Ada beberapa alasan utama yang
mendorong munculnya korporasi multinasional, yaitu keinginan dan tujuan untuk
memperluas pasar, untuk mencari sumber bahan baku, untuk mencari teknologi
baru, untuk mencapai efisiensi, untuk menghindari peraturan atau kebijakan
pemerintah, dan diversifikasi. Namun demikian, setidaknya kita bisa mengidentifikasikan
adanya 3 (tiga) permasalahan yang dihadapi oleh korporasi multinasional, yaitu
(i) perbedaan budaya (cultural differences), (ii) transfer pricing, dan
(iii) nilai
tukar mata uang (exchange rate).
Apakah yang dimaksud dengan transfer
pricing itu? Transfer pricing (harga transfer) merupakan sebutan
atau istilah yang umum digunakan untuk penentuan harga atas berbagai transaksi
antar anggota group korporasi multinasional. Transfer pricing dapat ditentukan
berbeda dengan harga wajar atau harga yang berlaku di pasaran bebas, namun
dapat juga ditentukan lebih tinggi atau bahkan lebih rendah. Transfer
pricing ini merupakan isu klasik dalam bidang perpajakan, khususnya
menyangkut transaksi internasional yang dilakukan oleh korporasi multinasional.

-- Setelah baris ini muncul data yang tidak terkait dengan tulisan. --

(* ===== verification/Ownership.v ===== *)
(** * Whose money the strategies move

    A volume strategy creates wallets, funds them, trades with them and empties
    them again, from several tasks at once.  Whatever happens, the actions it
    hands to the executors are signed by wallets of its own fleet, paid by them
    or by its main wallet, trade the pool the strategy was started for, and send
    money to wallets of the fleet only; so are those of a sweep.  A sniper trades
    with one wallet, on pools it has let through. *)

From S2P Require Import Prelude MachineInt Float64 Buffers Amounts Types Cache GenericApi Samples Statig VolumeAgent VolumeAgentFacts VolumeStrategy VolumeStrategyFacts SniperStrategy SniperFacts Sweeper.
Import Volume.

(** An invariant of what the handlers of a machine share, and of its states, is one of
    the machine, whether or not a handler panics. *)
Section Invariant.
Context `{StatigDriver} {Sh St Ev : Type} (m : Statig.Machine Sh St Ev) (ev : Ev).
Variables (P : St -> Prop) (I : Sh -> Prop).

(** [f] keeps the invariant, and only asks for states in it. *)
Definition stays (f : ST Sh (Response St)) : Prop :=
  forall sh, I sh -> I (snd (f sh)) /\ forall t, fst (f sh) = Some (Transition t) -> P t.

Lemma handle_state_invariant :
  (forall st sh, P st -> I sh -> I (snd (m.(Statig.on_dispatch) st ev sh))) ->
  (forall st, P st -> stays (m.(Statig.handler) st ev)) ->
  (forall st h, m.(Statig.superstate) st = Some h -> P st -> stays (h ev)) ->
  (forall st sh, P st -> I sh -> I (snd (m.(Statig.entry_action) st sh))) ->
  (forall st sh, P st -> I sh -> I (snd (m.(Statig.exit_action) st sh))) ->
  forall p, P (current (fst p)) -> I (snd p) ->
    P (current (fst (snd (handle m ev p)))) /\ I (snd (snd (handle m ev p))).
Proof.
  intros Hd Hh Hs He Hx. set (inv := fun p : Statig.Sm St * Sh => P (current (fst p)) /\ I (snd p)).
  assert (Ht : forall a b p, P a -> P b -> inv p -> inv (snd (take_transition m a b p))).
  { intros a b [s sh] Ha Hb [Hc Hi]. unfold take_transition, st_bind, on_shared, st_zoom, set_sm, st_modify.
    cbn in *. specialize (Hx a sh Ha Hi). destruct (Statig.exit_action m a sh) as [[[]|] sh1]; [|done].
    cbn in *. specialize (He b sh1 Hb Hx). by destruct (Statig.entry_action m b sh1). }
  assert (Hdisp : forall p, inv p -> inv (snd (dispatch m ev p))).
  { intros [s sh] [Hc Hi]. unfold dispatch, st_bind, st_gets, on_shared, st_zoom. cbn in *.
    specialize (Hd (current s) sh Hc Hi). destruct (Statig.on_dispatch m _ ev sh) as [[[]|] sh1]; [|done].
    cbn in *. destruct (Hh (current s) Hc sh1 Hd) as [Hi2 Hp2].
    destruct (Statig.handler m _ ev sh1) as [[[| |t]|] sh2]; cbn in *; try done; [|by apply Ht; auto].
    destruct (Statig.superstate m (current s)) as [h|] eqn:Eh; [|done]. cbn.
    destruct (Hs _ h Eh Hc sh2 Hi2) as [Hi3 Hp3].
    destruct (h ev sh2) as [[[| |t]|] sh3]; cbn in *; try done. by apply Ht; auto. }
  intros [s sh] Hc Hi. rewrite handle_documented.
  unfold documented_handle, init, st_bind, st_gets, st_ret. cbn in *.
  destruct (initialized s); [by apply Hdisp|].
  unfold on_shared, st_zoom, set_sm, st_modify. cbn.
  specialize (He (current s) sh Hc Hi). destruct (Statig.entry_action m _ sh) as [[[]|] sh1]; [|done].
  by apply Hdisp.
Qed.
End Invariant.
Definition buy_step (b : Build) (p : Pointers) (swap : SolanaSwapActionPayload)
    : Fallible (option Step) :=
  has_token_ata <-! exists_account b.(sniper_token_ata) ;;
  let ata_creation_fee := if negb has_token_ata then RENT_EXEMPTION_THRESHOLD_SOL else 0 in
  has_wsol_ata <-! exists_account b.(sniper_wsol_ata) ;;
  let wsol_ata_creation_fee_reimbursed :=
    if negb has_wsol_ata then RENT_EXEMPTION_THRESHOLD_SOL else 0 in
  swap_sol_amount_in <-! buy_amount_in b p swap.(amount_in) ata_creation_fee
                           wsol_ata_creation_fee_reimbursed ;;
  if 0 <? swap_sol_amount_in then
    has_token_ata <-! exists_account b.(sniper_token_ata) ;;
    let '(create, sol_to_budget) :=
      if negb has_token_ata
      then ([CreateAssociatedTokenAccount b.(fee_payer_pubkey) b.(sniper_pubkey) b.(token_mint)],
            RENT_EXEMPTION_THRESHOLD_SOL)
      else ([], 0) in
    has_wsol_ata <-! exists_account b.(sniper_wsol_ata) ;;
    let create_wsol :=
      if negb has_wsol_ata
      then [CreateAssociatedTokenAccount b.(fee_payer_pubkey) b.(sniper_pubkey) WSOL_MINT_PUBKEY]
      else [] in
    cost <-! u64 (add_u64 swap_sol_amount_in sol_to_budget) ;;
    st_ok (Some (mk_step
      (create ++ create_wsol ++
       [SystemTransfer b.(sniper_pubkey) b.(sniper_wsol_ata) swap_sol_amount_in;
        SplSyncNative b.(sniper_wsol_ata);
        make_swap_fixed_in_instruction
          (swap_params swap.(keys) (swap_user_keys b swap) swap_sol_amount_in 0)
          swap.(keys).(lk_version);
        SplCloseAccount b.(sniper_wsol_ata) b.(fee_payer_pubkey) b.(sniper_pubkey)])
      cost 0 RENT_EXEMPTION_THRESHOLD_SOL))
  else st_ok None.

Definition sell_step (b : Build) (p : Pointers) (swap : SolanaSwapActionPayload)
    : Fallible (option Step) :=
  let amount_in :=
    match swap.(amount_in) with
    | Exact amount | ExactWithFees amount => amount
    | Max | MaxButLeaveForTransfer | MaxAndClose => p.(token_balance_pointer)
    end in
  if 0 <? amount_in then
    has_wsol_ata <-! exists_account b.(sniper_wsol_ata) ;;
    let create_wsol :=
      if negb has_wsol_ata
      then [CreateAssociatedTokenAccount b.(fee_payer_pubkey) b.(sniper_pubkey) WSOL_MINT_PUBKEY]
      else [] in
    st_ok (Some (mk_step
      (create_wsol ++
       [SplSyncNative b.(sniper_wsol_ata);
        make_swap_fixed_in_instruction
          (swap_params swap.(keys) (swap_user_keys b swap) amount_in swap.(min_amount_out))
          swap.(keys).(lk_version);
        SplCloseAccount b.(sniper_wsol_ata) b.(fee_payer_pubkey) b.(sniper_pubkey)])
      0 amount_in 0))
  else st_ok None.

John Neighbour menyatakan bahwa transfer pricing pada awalnya hanya
merupakan isu utama bagi administrasi perpajakan dan ahli perpajakan saja,
tetapi pada masa sekarang ini transfer pricing telah menjadi pembicaraan
para politisi, ahli ekonomi dan juga lembaga-lembaga swadaya masyarakat
menyangkut kewajiban pembayaran pajak atas aktivitas bisnis korporasi
multinasional.
Survei yang dilakukan oleh Ernst and
Young International pada tahun 1995 menunjukkan bahwa lebih dari 80% responden
mengindikasikan transfer pricing sebagai masalah utama dalam perpajakan
yang dihadapi oleh korporasi multinasional. Responden tersebut terdiri dari
korporasi multinasional di 8 (delapan) Negara termasuk Kanada, Amerika Serikat,
Jepang dan Inggris.
Sementara itu, penelitian tim UNTC
PBB yang diketuai oleh Silvain Plasschaert yang dinyatakan kembali oleh Gunadi
(1999), disebutkan bahwa motivasi transfer pricing di Indonesia terkait
dengan beberapa hal antara lain:
1. Pengurangan
objek pajak, terutama pajak penghasilan;
2. Pelonggaran
pengaruh pembatasan kepemilikan luar negeri;
3. Penurunan
pengaruh depresiasi Rupiah;
4. Menguatkan tuntutan kenaikan harga atau proteksi
terhadap saingan impor;
5.
Mempertahankan sikap low profile tanpa mempedulikan tingkat keuntungan usaha;
6. Mengamankan perusahaan dari tuntutan atas imbalan atau kesejahteraan
karyawan dan kepedulian lingkungan;
7. Memperkecil akibat pembatasan dan risiko bisnis di luar negeri.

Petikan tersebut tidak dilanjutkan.